(* ===== verification/K8sNames.v ===== *)
(** * Kubernetes names and the validators of values spliced into charts and commands

    Models src/src/emit/templates/utils.ts: name sanitizing and truncation, the resource names a
    build stamps and the guards against their collisions, the assertSafe* validators, Helm escaping
    and the YAML fragments.  A thrown Error is its message.  SHA-256 (node:crypto) and isIP
    (node:net) are parameters. *)
From Stdlib Require Import Ascii String NArith.
From S2P Require Import Prelude JsString Regex Json.
Local Open Scope stdpp_scope.
Local Open Scope js_scope.

Module K8sNames.

Definition K8S_NAMESPACE : string := "default".
Definition ADAPTER_RELEASE_LABEL : string := "adapter-k8s.dev/release".

(** ** Patterns *)

Definition RELEASE_NAME_RE : string := "^[a-z0-9]([a-z0-9-]{0,38}[a-z0-9])?$".
Definition PROJECT_ID_RE : string := "^[a-z][a-z0-9-]{4,28}[a-z0-9]$".
Definition GCP_RESOURCE_NAME_RE : string := "^[a-z](?:[-a-z0-9]{0,61}[a-z0-9])?$".
Definition REGION_RE : string := "^[a-z0-9-]+$".
Definition HOSTNAME_RE : string :=
  "^(\*\.)?[a-z0-9]([a-z0-9-]{0,61}[a-z0-9])?(\.[a-z0-9]([a-z0-9-]{0,61}[a-z0-9])?)*$".
Definition IMAGE_REGISTRY_RE : string :=
  "^[a-z0-9]+([._-][a-z0-9]+)*(:[0-9]{1,5})?(\/[a-z0-9]+([._-][a-z0-9]+)*)*$".
Definition BUILD_ID_RE : string := "^[A-Za-z0-9._-]{1,128}$".
Definition NAMESPACE_RE : string := "^[a-z0-9](?:[a-z0-9-]{0,61}[a-z0-9])?$".
Definition DNS_1035_LABEL_RE : string := "^[a-z](?:[-a-z0-9]{0,61}[a-z0-9])?$".
Definition QUALIFIED_NAME_PART_RE : string := "^[A-Za-z0-9](?:[-A-Za-z0-9_.]{0,61}[A-Za-z0-9])?$".
Definition BUCKET_RE : string := "^[a-z0-9][a-z0-9._-]{1,61}[a-z0-9]$".
Definition IMAGE_REFERENCE_RE : string :=
  "^[a-z0-9][a-z0-9._-]*(:[0-9]+)?(\/[a-z0-9]+([._-][a-z0-9]+)*)*(:[A-Za-z0-9._-]{1,128})?(@sha256:[a-f0-9]{64})?$".
Definition QUANTITY_RE : string := "^[0-9]+(\.[0-9]+)?(m|[KMGTPE]i?)?$".
Definition PROBE_PATH_RE : string := "^\/[A-Za-z0-9._~\-/]*(\?[A-Za-z0-9._~\-/=&%]*)?$".
Definition POOL_NAME_RE : string := "^[a-z0-9]([a-z0-9-]*[a-z0-9])?$".
Definition TELEMETRY_PROVIDER_RE : string := "^[a-z][a-z0-9-]{0,62}$".
(** A class of the double quote, the backslash and the control characters. *)
Definition UNSAFE_YAML_RE : string := "[" +:+ String dquote "\\\x00-\x1f\x7f]".
Definition CONTROL_RE : string := "[\x00-\x1f\x7f]".

(** ** Sanitized names *)

Definition is_lower_alnum (c : ascii) : bool := in_class false [("a", "z"); ("0", "9")]%char c.

Fixpoint strip_leading_hyphens (s : string) : string :=
  match s with
  | String "-" s' => strip_leading_hyphens s'
  | _ => s
  end.

Fixpoint strip_trailing_hyphens (s : string) : string :=
  match s with
  | EmptyString => EmptyString
  | String c s' =>
      match strip_trailing_hyphens s' with
      | EmptyString => if Ascii.eqb c "-" then EmptyString else String c EmptyString
      | t => String c t
      end
  end.

Definition sanitizeK8sName (name suffix : string) : string :=
  let sanitized := map_string (λ c, if is_lower_alnum c then c else "-"%char) (to_lower name) in
  let sanitized := if re_test "^[a-z]" sanitized then sanitized else "b-" +:+ sanitized in
  let sanitized := slice0 sanitized (63 - Z.of_nat (String.length suffix)) in
  let sanitized := strip_trailing_hyphens (strip_leading_hyphens sanitized) in
  sanitized +:+ suffix.

(** ** Validators *)

Definition reject {A} (message : string) : outcome string A := Throws message.
Definition accept : outcome string unit := Returns tt.

(** The string value of an argument of type unknown, when it is one. *)
Definition as_string (v : json) : option string :=
  match v with JStr s => Some s | _ => None end.

Definition assertSafeReleaseName (releaseName : string) : outcome string unit :=
  if negb (re_test RELEASE_NAME_RE releaseName)
  then reject ("Invalid releaseName " +:+ in_quotes releaseName +:+ ": must match "
    +:+ re_source RELEASE_NAME_RE +:+ " (lowercase letters, digits, and hyphens only, max 40 chars, "
    +:+ "must start and end with a letter or digit).")
  else accept.

Definition assertSafeHostname (hostname : string) : outcome string unit :=
  if (253 <? String.length hostname)%nat || negb (re_test HOSTNAME_RE hostname)
  then reject ("Invalid hostname " +:+ in_quotes hostname +:+ ": must be a DNS-1123 hostname "
    +:+ "(optionally wildcard-prefixed like " +:+ in_quotes "*.example.com" +:+ ").")
  else accept.

Definition UNCONFIGURED_IMAGE_REGISTRY : string := "REGISTRY".

Definition assertSafeImageRegistry (registry : string) : outcome string unit :=
  if (255 <? String.length registry)%nat || negb (re_test IMAGE_REGISTRY_RE registry)
  then reject ("Invalid image registry " +:+ in_quotes registry
    +:+ ": must be a lowercase registry/repository "
    +:+ "path (e.g. " +:+ in_quotes "us-central1-docker.pkg.dev/my-project/nextjs"
    +:+ "), no tag or scheme.")
  else accept.

Definition assertSafeImageReference (image : string) : outcome string unit :=
  if (512 <? String.length image)%nat || negb (re_test IMAGE_REFERENCE_RE image)
  then reject ("Invalid image reference " +:+ in_quotes image +:+ ": must be a plain OCI reference "
    +:+ "(e.g. " +:+ in_quotes "us-central1-docker.pkg.dev/p/r/nextjs-app-ssr:build1"
    +:+ " or the same with " +:+ in_quotes "@sha256:<64 hex>"
    +:+ "), with no scheme, quotes, or whitespace.")
  else accept.

Definition assertSafeBuildId (buildId : string) : outcome string unit :=
  if negb (re_test BUILD_ID_RE buildId)
  then reject ("Invalid buildId " +:+ in_quotes buildId +:+ ": must match " +:+ re_source BUILD_ID_RE
    +:+ " (letters, digits, " +:+ in_quotes "." +:+ ", " +:+ in_quotes "_" +:+ ", " +:+ in_quotes "-"
    +:+ " only, max 128 chars). "
    +:+ "If you set generateBuildId() in next.config, restrict its output to this charset.")
  else accept.

Definition is_namespace_name (v : json) : bool :=
  match as_string v with Some s => re_test NAMESPACE_RE s | None => false end.

Definition assertSafeNamespace (namespace : json) : outcome string unit :=
  if negb (is_namespace_name namespace)
  then reject ("Invalid namespace " +:+ stringify namespace +:+ ": must be a DNS-1123 label "
    +:+ "(lowercase letters, digits, and hyphens only, max 63 chars, and must start "
    +:+ "and end with a letter or digit).")
  else accept.

(** resolveK8sNamespace: [None] is undefined, and null is nullish too. *)
Definition resolveK8sNamespace (namespace : option json) : outcome string json :=
  let resolved := match namespace with None | Some JNull => JStr K8S_NAMESPACE | Some v => v end in
  let! _ := assertSafeNamespace resolved in Returns resolved.

Definition assertSafeServiceName (name : json) : outcome string unit :=
  if negb (match as_string name with Some s => re_test DNS_1035_LABEL_RE s | None => false end)
  then reject ("Invalid Service name " +:+ stringify name +:+ ": must be a DNS-1035 label "
    +:+ "(lowercase letter first, lowercase letters, digits, and hyphens only, max 63 chars).")
  else accept.

Definition is_dns_subdomain (s : string) : bool :=
  (String.length s <=? 253)%nat && forallb (re_test NAMESPACE_RE) (split_on "." s).

Definition assertSafeKubernetesObjectName (name : json) (field : string) : outcome string unit :=
  if negb (match as_string name with Some s => is_dns_subdomain s | None => false end)
  then reject ("Invalid " +:+ field +:+ " " +:+ stringify name +:+ ": must be a DNS-1123 subdomain "
    +:+ "(lowercase letters, digits, " +:+ in_quotes "-" +:+ " or " +:+ in_quotes "."
    +:+ ", max 253 chars, starting and ending with a letter or digit).")
  else accept.

(** The pieces of a split at the separator: one when there is none, two when it occurs once. *)
Definition assertSafeAnnotationName (name : json) : outcome string unit :=
  match as_string name with
  | None => reject ("Invalid annotation name " +:+ stringify name +:+ ": expected a string.")
  | Some s =>
      let qualified (prefixValid : bool) (part : string) :=
        if negb prefixValid || negb (re_test QUALIFIED_NAME_PART_RE part)
        then reject ("Invalid annotation name " +:+ stringify name
          +:+ ": expected a Kubernetes qualified name.")
        else accept in
      match split_on "/" s with
      | [part] => qualified true part
      | [prefix; part] =>
          qualified ((String.length prefix <=? 253)%nat && (0 <? String.length prefix)%nat
                     && forallb (re_test NAMESPACE_RE) (split_on "." prefix)) part
      | _ => reject ("Invalid annotation name " +:+ stringify name +:+ ": too many "
               +:+ in_quotes "/" +:+ " separators.")
      end
  end.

.....

Scan the lines above for "match strip_trailing_hyphens s' with" and for "be a lowercase". Repeat exactly the line holding each of them and every line in between.

      match strip_trailing_hyphens s' with
      | EmptyString => if Ascii.eqb c "-" then EmptyString else String c EmptyString
      | t => String c t
      end
  end.

Definition sanitizeK8sName (name suffix : string) : string :=
  let sanitized := map_string (λ c, if is_lower_alnum c then c else "-"%char) (to_lower name) in
  let sanitized := if re_test "^[a-z]" sanitized then sanitized else "b-" +:+ sanitized in
  let sanitized := slice0 sanitized (63 - Z.of_nat (String.length suffix)) in
  let sanitized := strip_trailing_hyphens (strip_leading_hyphens sanitized) in
  sanitized +:+ suffix.

(** ** Validators *)

Definition reject {A} (message : string) : outcome string A := Throws message.
Definition accept : outcome string unit := Returns tt.

(** The string value of an argument of type unknown, when it is one. *)
Definition as_string (v : json) : option string :=
  match v with JStr s => Some s | _ => None end.

Definition assertSafeReleaseName (releaseName : string) : outcome string unit :=
  if negb (re_test RELEASE_NAME_RE releaseName)
  then reject ("Invalid releaseName " +:+ in_quotes releaseName +:+ ": must match "
    +:+ re_source RELEASE_NAME_RE +:+ " (lowercase letters, digits, and hyphens only, max 40 chars, "
    +:+ "must start and end with a letter or digit).")
  else accept.

Definition assertSafeHostname (hostname : string) : outcome string unit :=
  if (253 <? String.length hostname)%nat || negb (re_test HOSTNAME_RE hostname)
  then reject ("Invalid hostname " +:+ in_quotes hostname +:+ ": must be a DNS-1123 hostname "
    +:+ "(optionally wildcard-prefixed like " +:+ in_quotes "*.example.com" +:+ ").")
  else accept.

Definition UNCONFIGURED_IMAGE_REGISTRY : string := "REGISTRY".

Definition assertSafeImageRegistry (registry : string) : outcome string unit :=
  if (255 <? String.length registry)%nat || negb (re_test IMAGE_REGISTRY_RE registry)
  then reject ("Invalid image registry " +:+ in_quotes registry
    +:+ ": must be a lowercase registry/repository "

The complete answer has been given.